# Installing blinds in apartment



## mtr_can (Jul 17, 2011)

Hello there. In my apartment I am installing blinds in my windows. I have already bought and installed some in my 2nd bedroom, they fit just inside the windows and I had them cut to the proper length.

I have to drill into the ceiling and install wall plugs, then put the screw into the bracket, through the plug.

I have got some of these plugs in, but sometimes when I am drilling, I get about 3/4 of the way in, and I seem to hit METAL and my drill just keeps spinning and spinning. To the best of my knowledge, I am drilling through plaster with a masonry bit on my hammer drill.


I don't like putting more holes then necessary and I've put alot there already. I am holding off a little bit until I get some answers on what I am hitting. I figured these buildings are built with solid concrete floors but I don't know.


We have little heater units at each window, is it possible a metal plate is protecting the wiring for such units? Then again they are not electric. My other thoughts were maybe these are I-beams or something. 

I have got a few holes drilled properly and actually managed to mount the blinds in my spare bedroom and they work nicely.
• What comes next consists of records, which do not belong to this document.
(* ===== verification/AutofillClaims.v ===== *)
(** The claims about a run of the auto-fill: what it leaves in the queue, the packs it
    staged, and the payload of an import it queues, as its consumer reads it. *)
From Stdlib Require Import Ascii Qround.
From S2P Require Import Prelude GoStrings GoPath Regexp Sql Schema TaskStore TaskProofs Accounts Payload Queue QueueProofs FileSys Episodes Remote.
From S2P Require Import Drive DriveProofs Destination Identity Service Local Autofill Pipeline Media Replacement.
From S2P Require Import AutofillRun AutofillFrames AutofillProofs.

(** ** The payload of a queued import *)

(** The value of a key of the payload, read off. *)
Ltac payload_key :=
  unfold import_payload; cbn [list_to_map foldr fst snd];
  repeat first [apply lookup_insert_eq|rewrite lookup_insert_ne by discriminate]; try apply lookup_empty.

(** *** Selections *)

Lemma decode_encoded s s' : decode_selection (encode_selection s) = Some s' → s' = s.
Proof.
  destruct s as [id revision name size]. unfold encode_selection, decode_selection. cbn [sel_ID sel_Revision sel_Name sel_Size].
  assert (∀ z z', decode_int64 0 (VInt z) = Some z' → z' = z) as Hz.
  { intros z z'. unfold decode_int64. rewrite Qfloor_Z. destruct (_ && _); [by intros [= <-]|done]. }
  destruct (bool_decide (revision = "")) eqn:Er; cbn [app decode_fields].
  all: rewrite ?equal_fold_refl.
  all: repeat match goal with |- context [equal_fold ?x ?y] => replace (equal_fold x y) with false by (vm_compute; reflexivity) end.
  all: cbn [decode_string mbind option_bind sel_ID sel_Revision sel_Name sel_Size].
  all: destruct (decode_int64 0 (VInt size)) as [z|] eqn:Ez; [|done]; intros [= <-]; rewrite (Hz _ _ Ez).
  - by apply bool_decide_eq_true in Er as ->.
  - done.
Qed.

Lemma decode_encodeds l l' : decode_selections (VArray (encode_selection <$> l)) = Some l' → l' = l.
Proof.
  cbn [decode_selections]. intros Hl%mapM_Some. revert l' Hl. induction l as [|s l IH]; intros l' Hl; inversion Hl; subst; [done|].
  f_equal; [by apply decode_encoded|by apply IH].
Qed.

Lemma selections_encoded p key l l' :
  p !! key = Some (VArray (encode_selection <$> l)) → shareSelectionsPayload p key = Ok l' → l' = trimmed <$> l.
Proof.
  intros Hp. unfold shareSelectionsPayload. rewrite Hp. destruct (decode_selections _) as [raw|] eqn:E; [|done].
  apply decode_encodeds in E as ->. apply (res_fold_inv (λ l s, s = trimmed <$> l)); [done|].
  intros done_ s x s' -> _ Hx. apply add_selection_ok in Hx as (-> & _). by rewrite fmap_app.
Qed.

Lemma strings_given p key l l' : p !! key = Some (VStrings l) → optionalStringSlicePayload p key = Ok l' → l' = trim_space <$> l.
Proof.
  intros Hp. unfold optionalStringSlicePayload. rewrite Hp. apply (res_fold_inv (λ l s, s = trim_space <$> l)); [done|].
  intros done_ s x s' -> _ Hx. apply add_distinct_ok in Hx as (-> & _). by rewrite fmap_app.
Qed.

Lemma same_order_ids l ids : length l = length ids → same_order l ids = true → ids = sel_ID <$> l.
Proof.
  revert ids. induction l as [|s l IH]; intros [|id ids] Hn; try done. cbn. intros [E Hs]%andb_true_iff.
  apply bool_decide_eq_true in E as <-. by rewrite (IH ids) by (by injection Hn).
Qed.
I just want to finish my master bedroom and living room and this threw me off.


----------



## Gissle (Mar 29, 2012)

It could be rebar in the concrete, if you have a concrete floor.
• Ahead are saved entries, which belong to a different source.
(* ===== verification/EmbyDeletion.v ===== *)
(** The sources of an Emby deletion ([src/internal/service/emby_deletion_sources.go]): from
    the paths Emby is about to delete to the original videos on 115, and their recycling once
    Emby has deleted its items.

    The operations on files are requests of [Local.v]; opening a STRM file and asking its
    identity is one of them ([LOpen]).  The plan belongs to the service that made it (the
    program has one); [accountID] and [AccountID] of the code are the same account.  The
    inventory of a directory takes a round per page: after the first page its total is known,
    and every other page has an object, so as many rounds are enough
    ([inventory_rounds] in [EmbyDeletionProofs.v]). *)
From S2P Require Import Prelude GoStrings GoPath Sql Schema Accounts Payload FileSys Remote Drive Episodes Identity Local Service.
From S2P Require Import Autofill Pipeline Media.
From Stdlib Require Import Ascii.

Record EmbyDeletionSource := mkSource {
  ds_Path : string; ds_FileID : string; ds_ParentID : string; ds_Name : string; ds_Size : Z; ds_SHA1 : string;
  ds_Recycled : bool; ds_AlreadyAbsent : bool
}.
Record embyDeletionTarget := mkTarget { dt_file : DriveFile; dt_path : string; dt_native : bool }.
Record EmbyDeletionPlan := mkPlan {
  ep_SourcePaths : list string; ep_AccountID : string; ep_Sources : list EmbyDeletionSource;
  ep_targets : list embyDeletionTarget; ep_attempted : bool
}.
Record embyDeletionLibrary := mkManaged {
  dl_visible : string; dl_host : string; dl_mediaRoot : string; dl_mediaBase : string; dl_prefix : string; dl_cid : string;
  dl_native : bool
}.

(** ** Pure parts *)

Definition embyDeletionAbsolute (value : string) : res string :=
  if negb (is_abs value) || negb (bool_decide (clean value = value)) || contains_any value [nul; byte 13; byte 10] then
    Err (ErrText "Emby deletion requires a canonical absolute path")
  else Ok value.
It could be metal trunking around some wiring.

Have you used a detector to see if there is a power source there?


----------



## user1007 (Sep 23, 2009)

Won't your building maintenance folks hang blinds for you if you slip them a few? Do you have permission to be drilling the ceiling for the purpose of hanging the blinds? And why the ceiling and not either side of the window as an outside mount?


----------



## hand drive (Apr 21, 2012)

window must be tight to ceiling?? you could be hitting a metal stud since it is an apartment, metal studs are used in them sometimes


----------



## mtr_can (Jul 17, 2011)

I chose to mount brackets on the ceiling because I wanted the blinds in the window frame, and they run to the top of the wall.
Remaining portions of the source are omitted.